It may seem odd to begin with this, but The Broad is not the type of place one would expect a concert to take place, and yet, in many regards it is uniquely suited to delivering an eye opening night of music that truly pushes boundaries. Known primarily as a modern art space, The Broad boasts an impressive collection of high profile art, including works from Basquiat and Lichtenstein, to more contemporary artists like Takashi Murakami. Music and visual art have always danced around each other, Murakami famously created the album cover for Kanye West’s Graduation (and now KIDS SEE GHOSTS), but in general music remains more accessible and less steeped in mystery than its visual counterpart. The Broad, with its “Happenings” series, hopes to bring the two worlds together in joyous harmony, and with their Fluxus-inspired night, they succeeded in every regard.
Positioned in the center plaza of the broad in front of Otium (excellent scallops there by the way), Matmos took the stage. Their music was a strange clattering of assembled noises which Matmos described as “a very fluxus set.” Eventually elements of rhythm and motion began to permeate the confusion, though inconsistently and at random intervals. The effect was enjoyable nonetheless and the eclectic crowd of gawkers were equal parts enthused and confused by the spectacle before them. The crowd was a hodgepodge of young, experience-hungry millennials and weathered art aficionados, and while one group exuded far more confidence than the other, it was clear that neither group was truly in their element given the profound absurdity of the performance.
Matmos’ second track was far more rhythmic, though it was strangely composed of an odd series of fabric tears and button snaps giving an almost hip hop quality to it. Eventually, a realization spread across the crowd as the roll of tape they were making the music with stretched out above the audience. They would later move on to a track composed almost solely from noises made by scratching and pulling at a balloon. The result, while nearly insufferable, was rather comically interesting. It would grow into one of the more interesting performances of the night as heavy bass hits flooded the plaza, balancing out the persistent high pitch of the balloon as it was torn and scraped across the microphone. Matmos closed with a collage of AC unit drones serving as a backdrop to the splattering of water against an industrial sink, again baffling the once so confident audience, proving that pushing boundaries does not belong exclusively to the Dadaist’s housed within the walls of The Broad.
To say nothing else of the performance put on by Pharmakon, it was at least startling. Bass tremors literally rattled the room as her reverberating screams echoed through the space while Pharmakon ran through the crowd like a woman possessed. She screamed her discontent violently at the surrounding onlookers often in a manner so close and confrontational that the event nearly bordered on danger music. After the first performance, much of the crowd departed either out of fear or by having their curiosity effectively sated. Yet, regardless of the feelings the audience individually engendered, it was doubtlessly one of the most emotionally engaging experiences one could witness live.

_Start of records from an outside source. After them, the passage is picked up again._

(** A locked read of a session. *)
Lemma swp_lock_session {A B} (st : stmt B) (f : B -> M E A) Q s c lv :
  sound_stmt _ st -> neutral_stmt _ st -> (forall d, RowSession s ∈ locks st d) -> steady_all c [lv] ->
  (forall clk d r v' c1 lv1, exec st clk d = Ok (r, v') -> session_held s c1 [lv1] ->
     (~ session_revoked d s -> live_held s c1 [lv1]) -> steady_all c1 [lv1] -> swp (f r) Q c1 [lv1]) ->
  swp (bindE (sql st) f) Q c [lv].
Proof.
  intros Hsd Hn Hl Hs Hf. apply swp_sql. intros c1 clk r v' [He Hk Hi] Hfine Hx.
  assert (Hh : forall tx, RowSession s ∈ held ({| lv_held := locks st (tx_view c1 [lv]) ++ lv_held lv; lv_db := v' |} :: tx)).
  { intros tx. rewrite held_cons. simpl. set_solver. }
  eapply Hf; [exact Hx|apply Hh| |].
  - intros Hlive. split; [apply Hh|]. intros Hr. apply Hlive. eapply session_revoked_moves; [|exact Hr].
    by apply tx_ok_moves; destruct He.
  - split; [|done]. eapply neutral_steady; [exact Hfine|exact Hx|by eapply Hn|].
    eapply steady_env; [apply He|apply Hs].
Qed.

(** ** A family added to a live session *)

Lemma insert_family_stmt_rows id code srow now clk d r d' :
  exec (insert_family_stmt id code srow now) clk d = Ok (r, d') ->
  provider_sessions d' = provider_sessions d
  /\ exists f, rf_session_id f = cr_session_id code /\ refresh_families d' = <[id := f]> (refresh_families d).
Proof.
  intros Hd. cbn in Hd. case_match; simplify_eq.
  match goal with Hd : rbind _ _ = Ok _ |- _ => apply rbind_Ok in Hd as (b & _ & Hd) end.
  unfold insert_family_row in *. case_match; simplify_eq. split; [done|].
  eexists. split; [|simpl; reflexivity]. done.
Qed.

Lemma swp_insert_family {A} id code srow now (f : unit -> M E A) Q c lv :
  live_held (cr_session_id code) c [lv] -> steady_all c [lv] ->
  (forall c1 lv1, steady_all c1 [lv1] -> swp (f tt) Q c1 [lv1]) ->
  swp (bindE (sql (insert_family_stmt id code srow now)) f) Q c [lv].
Proof.
  intros Hl [Hs _] Hf. apply swp_sql. intros c1 clk [] v' [He Hk Hi] Hfine Hx. apply Hf. split; [|done].
  apply (fr_env _ (framed_live_held _) _ _ _ He) in Hl as [Hh Hl].
  apply (steady_env _ _ _ (env_rely _ _ _ He)) in Hs as [Hs Hfam].
  assert (Hin : forall row, row ∈ held [lv] -> row ∈ held
    [{| lv_held := locks (insert_family_stmt id code srow now) (tx_view c1 [lv]) ++ lv_held lv; lv_db := v' |}]).
  { intros row Hrow. apply new_level_rows. by right. }
  split; rewrite (stmt_view _ _ _ _ Hfine _ _ _ Hx); apply insert_family_stmt_rows in Hx as (Es & f0 & Hf0 & Ef).
  - intros s Hr. apply Hs. unfold session_revoked in *. by rewrite Es in Hr.
  - intros i f'. rewrite Ef. intros [[-> <-]|[_ Hi']]%lookup_insert_Some.
    + rewrite Hf0. right. auto.
    + destruct (Hfam _ _ Hi') as [?|[Hh' Hl']]; [by left|right; auto].
Qed.

(** ** A session revoked, and then its families *)

(** The session [s] may be revoked, no other is. *)
Record ending (s : Uuid) (c : DB) (tx : list Level) : Prop := {
  en_held : RowSession s ∈ held tx;
  en_others : forall s', s' <> s -> session_revoked (tx_view c tx) s' -> session_revoked c s';
  en_families : forall i f, refresh_families (tx_view c tx) !! i = Some f ->
    is_Some (refresh_families c !! i)
    \/ (RowSession (rf_session_id f) ∈ held tx /\ ~ session_revoked c (rf_session_id f));
}.
(** All its families are. *)
Definition families_ended (s : Uuid) (v : DB) : Prop :=
  forall i f, refresh_families v !! i = Some f -> rf_session_id f = s -> family_revoked v i.

Lemma ending_env s tx c c1 : rely tx c c1 -> ending s c tx -> ending s c1 tx.
Proof.
  intros Hr [Hh Ho Hf]. pose proof Hr as [Hm Ha]. split; [done| |].
  - intros s' Hne Hv. destruct (decide (RowSession s' ∈ held tx)) as [Hin|Hin].
    + apply (session_revoked_back _ _ _ (tx_view_rely _ _ _ _ Hr Hin)) in Hv.
      by apply (session_revoked_moves _ _ _ Hm), Ho.
    + exact (session_revoked_back _ _ _ (tx_view_free _ _ _ Hin) Hv).
  - intros i f Hv. destruct (decide (RowFamily i ∈ held tx)) as [Hin|Hin].
    + pose proof (tx_view_rely _ _ _ (RowFamily i) Hr Hin) as He. simpl in He. rewrite He in Hv.
      destruct (Hf _ _ Hv) as [[f0 Hf0]|[Hs0 Hl]].
      * left. destruct (family_moves _ _ _ _ Hm Hf0) as (f1 & Hf1 & _). by exists f1.
      * right. split; [done|]. intros Hl1. apply Hl. eapply session_revoked_back; [by apply Ha|done].
    + left. exists f. rewrite <- Hv. symmetry. exact (tx_view_free _ c1 (RowFamily i) Hin).
Qed.
Lemma ending_commits s tx c : tx_ok c tx -> ending s c tx -> families_ended s (tx_view c tx) ->
  revoked_together c -> revoked_together (tx_view c tx)
  /\ forall busy, apart (held tx) busy -> fam_keeps busy c (tx_view c tx).
Proof.
  intros Htx [Hh Ho Hf] He Hc. split.
  - intros i f Hi Hr. destruct (decide (rf_session_id f = s)) as [Hs|Hs]; [by eapply He|].
    apply (Ho _ Hs) in Hr. pose proof (tx_ok_moves _ _ Htx) as Hm. apply (family_revoked_moves _ _ _ Hm).
    destruct (Hf _ _ Hi) as [[f0 Hf0]|[_ Hl]]; [|done].
    destruct (family_moves _ _ _ _ Hm Hf0) as (f1 & Hf1 & Hs1). assert (f1 = f) as -> by congruence.
    eapply Hc; [exact Hf0|congruence].
  - intros busy Ha i f Hi Hb. destruct (Hf _ _ Hi) as [?|[Hin _]]; [done|by destruct (Ha _ Hin)].
Qed.

(** The others add no family to the session: they would need its row. *)
Lemma ended_env s tx c c1 : senv tx c c1 -> RowSession s ∈ held tx ->
  families_ended s (tx_view c tx) -> families_ended s (tx_view c1 tx).
Proof.
  intros [[Hr Hu Ht] Hk Hi] Hh He i f Hv Hs. pose proof Hr as [Hm Ha].
  destruct (decide (RowFamily i ∈ held tx)) as [Hin|Hin].
  - pose proof (tx_view_rely _ _ _ (RowFamily i) Hr Hin) as Heq. simpl in Heq. rewrite Heq in Hv.
    destruct (He _ _ Hv Hs) as (f1 & t & Hf1 & Ht1). exists f1, t. by rewrite Heq.
  - pose proof (tx_view_free _ c1 (RowFamily i) Hin) as Heq. simpl in Heq.
    pose proof (tx_view_free _ c (RowFamily i) Hin) as Heq0. simpl in Heq0.
    rewrite Heq in Hv. rewrite <- Hs in Hh. destruct (Hk _ _ Hv Hh) as [f0 Hf0].
    assert (Hm' : family_revoked c i).
    { rewrite <- Heq0 in Hf0. destruct (He _ _ Hf0) as (f1 & t & Hf1 & Ht1).
      - rewrite Heq0 in Hf0. destruct (family_moves _ _ _ _ Hm Hf0) as (f1 & Hf1 & <-).
        assert (f1 = f) as -> by congruence. done.
      - exists f1, t. by rewrite <- Heq0. }
    apply (family_revoked_moves _ _ _ Hm) in Hm' as (f1 & t & Hf1 & Ht1). exists f1, t. by rewrite Heq.
Qed.

Lemma swp_end_session {A} s (st1 st2 : stmt unit) (m : M E A) c lv :
  (forall clk d r d', exec st1 clk d = Ok (r, d') -> refresh_families d' = refresh_families d
     /\ forall s', s' <> s -> session_revoked d' s' -> session_revoked d s') ->
  (forall clk d r d', exec st2 clk d = Ok (r, d') -> neutral d d' /\ families_ended s d') ->
  (forall c1 tx1, swp m any c1 tx1) ->
  session_held s c [lv] -> steady_all c [lv] -> swp (sql st1 ;;; sql st2 ;;; commit ;;; m) any c [lv].
Proof.
  intros Hst1 Hst2 Hm Hh [Hs _]. apply swp_sql. intros c1 clk [] v1 [He _ _] Hf1 Hx1.
  pose proof (steady_env _ _ _ (env_rely _ _ _ He) Hs) as [Hs1 Hfam].
  set (lv1 := {| lv_held := _; lv_db := v1 |}).
  assert (Hup : forall row, row ∈ held [lv] -> row ∈ held [lv1]) by (intros; apply new_level_rows; by right).
  assert (En : ending s c1 [lv1]).
  { pose proof (stmt_view _ _ _ _ Hf1 _ _ _ Hx1) as Hv1. fold lv1 in Hv1. destruct (Hst1 _ _ _ _ Hx1) as [Ef Es].
    split; [by apply Hup|rewrite Hv1; intros s' Hne Hr; by apply Hs1, Es|].
    rewrite Hv1, Ef. intros i f Hi. destruct (Hfam _ _ Hi) as [?|[Hh' Hl']]; [by left|right; auto]. }
  clearbody lv1. clear Hf1 Hx1 Hs Hs1 Hfam He c lv Hup Hh.
  apply swp_sql. intros c2 clk2 [] v2 [He _ _] Hf2 Hx2.
  destruct (ending_env _ _ _ _ (env_rely _ _ _ He) En) as [Hh Ho Hfam]. clear En.
  set (lv2 := {| lv_held := _; lv_db := v2 |}).
  assert (Hup : forall row, row ∈ held [lv1] -> row ∈ held [lv2]) by (intros; apply new_level_rows; by right).
  pose proof (stmt_view _ _ _ _ Hf2 _ _ _ Hx2) as Hv2. fold lv2 in Hv2.
  destruct (Hst2 _ _ _ _ Hx2) as [[Nf Ns] Hend]. destruct (Hf2 _ _ _ Hx2) as [Hmv _].
  assert (En : ending s c2 [lv2]).
  { split; [by apply Hup|rewrite Hv2; intros s' Hne Hr; by apply Ho, Ns|]. rewrite Hv2. intros i f Hi.
    destruct (Nf _ _ Hi) as [f0 Hf0]. destruct (family_moves _ _ _ _ Hmv Hf0) as (f1 & Hf1 & Hs1).
    assert (f1 = f) as -> by congruence. rewrite Hs1.
    destruct (Hfam _ _ Hf0) as [?|[Hh' Hl']]; [by left|right; auto]. }
  apply swp_commit; [|exact Hm]. intros c3 Hse. pose proof Hse as [[Hr _ Ht] _ Hi].
  apply (ending_commits s); [done|by eapply ending_env| |done].
  eapply ended_env; [exact Hse|apply En|by rewrite Hv2].
Qed.
End Rules.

Most live performances are just that, performances, no matter how touching the songs are, there is an element of theatrics that remain ever present. That didn’t exist here. This was real. There was every emotion under the sun noisily colliding in a violent, messy heap. Margaret Chardiet didn’t give a damn if the room was empty, this was for her, you were only an obstacle. Songs would often reach a din so loud it begged you to pull your earplugs out. In the face of such intense sonic assault, the only option is to breathe it in and live in it. When it came down to it, there was no one in the room but you and her— the swirling cacophony painted a picture of profound loneliness, only pain existed, the shriek and whine of the speaker removed all exterior factors; it demanded you to look her in the eye, feeling nothing but the weight of your collective pain and emptiness.
Over in the courtyard, a significantly different event was taking shape at the behest of faUSt. Off the bat, faUSt was strange, and the juxtaposition between them and Pharmakon was almost as jarring as the previous performance. All of which is to say nothing of the comical comparisons to be made between the open air of the plaza and the suffocating panic of the Oculus Room that Chardiet had just decimated. Regardless of the comparison, faUSt’s performance was enjoyable, if a tad absurd. The strange spoken performances often overlapped into each other, and rapidly devolved into chaos, presenting a crowded street that audiences were left to decipher.
There is a perception, albeit a faulty one, that art is not for the common man. It is something ethereal that is to be discussed in braggadocios tones at gold flecked dinner parties, or fawned over by the countless critics waiting to salivate their mark onto the next Warhol. Music then, has often been the bridge between the art of high society and the experience of the common man, and what better way to exhibit that than through Fluxus? This night relied on the notion that art can be found, and often is found, in all things, from the sound of tape being pulled, the guttural yelps of a woman in agony, the glossy superflat of Takashi Murakami, to the childlike whimsy of Basquiat. Despite the differences, all these things are the same at their very core, and despite the price tags and museum walls, it is for all of us.